そう問いかける俺に、妹は目線を逸らし、口ごもりながら答えた。


「……ちがう。私が……先走っちゃっただけ」


「先走る?」


言い淀む妹の言葉を白キツネがつなぐ。


「あいつはまだ生まれたばかりだったんだ。実害が出る前に退治した方がいいと春香は言ってきかなくてね。応援が来る前に、ひとりで突っ込んじゃったのさ」


「あぁ……なるほど」


妹はしゅんとしていた。まさに、青菜に塩だ。


「……はぁ」


俺は妹の額を軽く小突いてやる。


「いて」


「被害が出る前に、っていうのはいい心がけなんだと思うが、それで自分がやられてしまったら、もっと被害が出るんじゃないのか?」


「……ぅん」


俺の言葉に、白キツネがピンと耳を立てた。


「よくは分からんから何とも言えんが、協力してくれる仲間がいるなら、頼った方がいい」


「……わかった」


白キツネが妹の膝から降りて、そのまわりをうろちょろしだす。


「ほうら、僕が言ったとおりでしょ」


「テンコは黙ってて」


「ぴぎゃ」


妹は、煽ってくる白キツネをはたいた。


キツネは相当軽いのか、ぽーんと飛ばされていった。


……妹よ、相棒の扱い方が雑ではなかろうか。もう少し大切に……。


「も、もっと優しくしてやった方がいいんじゃないのか?」


「いつも一言多いんだもん、テンコ」


「へぇ……。仲、いいんだな」


「え?あ、まぁ……。言われてみれば、そうかもね」


妹は少し恥ずかしそうに、はにかんで笑って見せた。


それを見て俺は破顔する。


「そうか、それはよかっ……ん?」


「どうしたの?」


戦闘中、触手は、本体から切り離された端から崩落していた。根元から灰になっていったのだ。

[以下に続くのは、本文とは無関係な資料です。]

(** * Card checker backend: Luhn engine, card parser, generator, rate limiter

    A shallow embedding of [src/index.py] (a Flask service) and the proofs of
    its specified properties.

    Modelling conventions.
    - A Python [str] is a [list ascii] ([pystr]): a character is a code
      point below 256, and the primitives follow Python on all of them
      (white space, [isdigit], [lower] and [int] on the Latin-1 range).
      Literals are written [lit "..."].
    - [int] raises on more than 4300 digits, the limit of CPython 3.11 and
      of the patched earlier releases.
    - A Python [int] is a [Z]; lengths and indices are [nat].
    - [time.time()] is the argument [now] of the code that reads the clock,
      an exact number of seconds ([Z]); [datetime.now().year] is the argument
      [current_year].
    - [random.randint] draws from an explicit source [rng]; every theorem
      quantifies over all sources.
    - The module-level [request_counts] dictionary is a [gmap] that the
      handlers take and return.
    - An exception that the code does not catch is the result [None] of the
      function that raises it; a handler turns it into [Resp500]. *)

From stdpp Require Import gmap strings list.
From Stdlib Require Import ZArith Ascii DecimalString Lia.

Local Open Scope Z_scope.

Abbreviation pystr := (list ascii).

(** A string literal as a Python [str]. *)
Definition lit (s : string) : pystr := String.list_ascii_of_string s.

(** ** Python string primitives used by the service *)

Module Py.

Definition code (c : ascii) : nat := nat_of_ascii c.
(** [isinstance(e, Exception)] *)
Definition is_Exception (e : Exn) : bool :=
  match e with
  | CancelledError => false
  | _ => true
  end.

(** [isinstance(e, (BleakServiceMissing, BleakCharacteristicMissing))] *)
Definition is_missing (e : Exn) : bool :=
  match e with
  | BleakServiceMissing | BleakCharacteristicMissing => true
  | _ => false
  end.

Inductive Result (A : Type) : Type :=
| Ok (a : A)
| Raise (e : Exn).
Arguments Ok {A} a.
Arguments Raise {A} e.

(** An element of a [bytearray] as an int. *)
Definition byte_val (b : Byte.byte) : Z := Z.of_N (Byte.to_N b).

(** [buf[lo:hi]] for literal bounds [0 <= lo <= hi]. *)
Definition slice {A : Type} (lo hi : nat) (buf : list A) : list A :=
  take (hi - lo) (drop lo buf).

(** [struct.unpack("<H", buf)[0]]: exactly two bytes, low byte first. *)
Definition struct_unpack_H_le (buf : list Byte.byte) : Result Z :=
  match buf with
  | [b0; b1] => Ok (Z.lor (byte_val b0) (Z.shiftl (byte_val b1) 8))
  | _ => Raise StructError
  end.

(** [struct.unpack("@B", buf)[0]]: exactly one byte. *)
Definition struct_unpack_B (buf : list Byte.byte) : Result Z :=
  match buf with
  | [b0] => Ok (byte_val b0)
  | _ => Raise StructError
  end.

(** [float(z)] for an int that a 63-bit machine integer holds. *)
Definition float_of_int (z : Z) : float :=
  PrimFloat.of_uint63 (Uint63.of_Z z).

(** [a / b] on two ints (true division). *)
Definition int_truediv (a b : Z) : float :=
  PrimFloat.div (float_of_int a) (float_of_int b).

(** [f"{x}"] for [x] a str or [None]. *)
Definition fstring (x : option string) : string :=
  match x with
  | Some s => s
  | None => "None"
  end.

End Py.
Export Py.

(** ** The object store and the environment *)

Module Store.

(** Object identity. *)
Definition loc : Type := nat.

(** [sender: BleakGATTCharacteristic]; the handler reads [handle] only. *)
Record BleakGATTCharacteristic : Type := {
  handle : Z;
  uuid : string;
}.

(** [ble_device: BLEDevice] as parser.py uses it.  bleak declares [name]
    as [Optional[str]]: it is [None] for a device that advertises no
    name. *)
Record BLEDevice : Type := {
  ble_name : option string;
  ble_address : string;
}.
Lemma revert_step_failed_ledger (v : Z) (m : Migration) (w w' : World U)
  (rows : list LedgerRow) (e : Error) :
  idle (db w) ->
  ledger_of w = Some rows ->
  revert_step script v m w = (w', inl e) ->
  ledger_of w' = Some rows
  \/ ledger_of w' = Some (filter (fun r => negb (row_version r =? v)) rows).
Proof.
  intros Hidle Hrows H.
  unfold revert_step in H.
  destruct (negb (reversible m)); [inversion H; subst; left; exact Hrows|].
  destruct (no_down m); [inversion H; subst; left; exact Hrows|].
  unfold try_catch, bind in H.
  destruct (resolveSql (down m) v Down w) as [w1 [c|o]] eqn:E.
  - destruct (resolveSql_fs_only _ _ _ _ _ _ E) as (Hdb & _).
    inversion H; subst. left. unfold ledger_of, store_of. rewrite Hdb.
    exact Hrows.
  - destruct (resolveSql_fs_only _ _ _ _ _ _ E) as (Hdb & Hnow & _).
    assert (Hsame : ledger_of w1 = Some rows).
    { unfold ledger_of, store_of. rewrite Hdb. exact Hrows. }
    destruct o as [sql|]; [|inversion H; subst; left; exact Hsame].
    destruct (truthy sql); [|inversion H; subst; left; exact Hsame].
    destruct (on_db _ w1) as [w2 [c|[]]] eqn:E2; [|discriminate].
    inversion H; subst w2; clear H.
    apply on_db_run in E2. destruct E2 as (d' & Hd & ->).
    rewrite Hdb in Hd.
    exact (down_unit_failed_ledger script v sql (db w) d' rows c
             Hidle Hrows Hd).
Qed.

(** Whatever the outcome of the forward loop, the ledger has gained the
    rows of the first [j] versions of the run, and all of them on
    success. *)
Lemma migrateUp_loop_ledger (migs : list Migration) (n : nat) :
  forall v (w w' : World U) rows r,
    idle (db w) ->
    ledger_of w = Some rows ->
    migrateUp_loop script n v migs w = (w', r) ->
    exists j added,
      (j <= n)%nat
      /\ ledger_of w' = Some (rows ++ added)%list
      /\ map row_version added = countup j v
      /\ (r = inr tt -> j = n).
Proof.
  induction n as [|n IH]; intros v w w' rows r Hidle Hrows H; simpl in H.
  - inversion H; subst. exists 0%nat, []. rewrite app_nil_r. auto.
  - destruct (find_version v migs) as [m|].
    + unfold bind in H.
      destruct (apply_step script v m w) as [w1 [e|[]]] eqn:E.
      * inversion H; subst.
        destruct (apply_step_failed_ledger v m w w' rows e Hidle Hrows E)
          as [Hl|(row & Hv & Hl)].
        -- exists 0%nat, []. rewrite app_nil_r.
           repeat split; [lia | exact Hl | discriminate].
        -- exists 1%nat, [row]. simpl. rewrite Hv.
           repeat split; [lia | exact Hl | discriminate].
      * destruct (apply_step_committed script v m w w1 rows Hidle Hrows E)
          as (Hidle1 & Hrows1 & _).
        destruct (IH _ _ _ _ _ Hidle1 Hrows1 H)
          as (j & added & Hj & Hl & Hadded & Hok).
        exists (S j). eexists (_ :: added).
        split; [lia|]. split; [|split].
        -- rewrite Hl, <- app_assoc. reflexivity.
        -- simpl. rewrite Hadded. reflexivity.
        -- intro Hr. rewrite (Hok Hr). reflexivity.
    + inversion H; subst. exists 0%nat, []. rewrite app_nil_r.
      repeat split; [lia | exact Hrows | discriminate].
Qed.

だが、妹の肩越しに見える最後に残った触手、核が貫かれ、もうとっくに朽ちているはずの触手が一本だけ、まだ形が保っているのが見えた。


最後だったからか?


それにしても随分としぶとい……。


「あ」


「え?」


死にかけのはずの、最後の一本。


その先端が持ち上がり、こちらに向いた。


あれは何度も見た、刺突の体勢だ。一矢報いようとする強烈な執念と憎悪が、俺をゆさぶる。


「にげっ」


妹は変身をといている。対応できる状態ではない。


白キツネは遠くの方ですねたように丸まっている。こっちまで来る時間がない。


……ならば。


「きゃ」


妹を、触手の俺への射線から逃がすために、投げ飛ばした。


妹が射線から離れたその時、その脇をかすめ、銃弾のように猛烈な勢いで放たれた触手が、俺の身体を貫いた。


意識を吹き飛ばされ、視界が暗転した。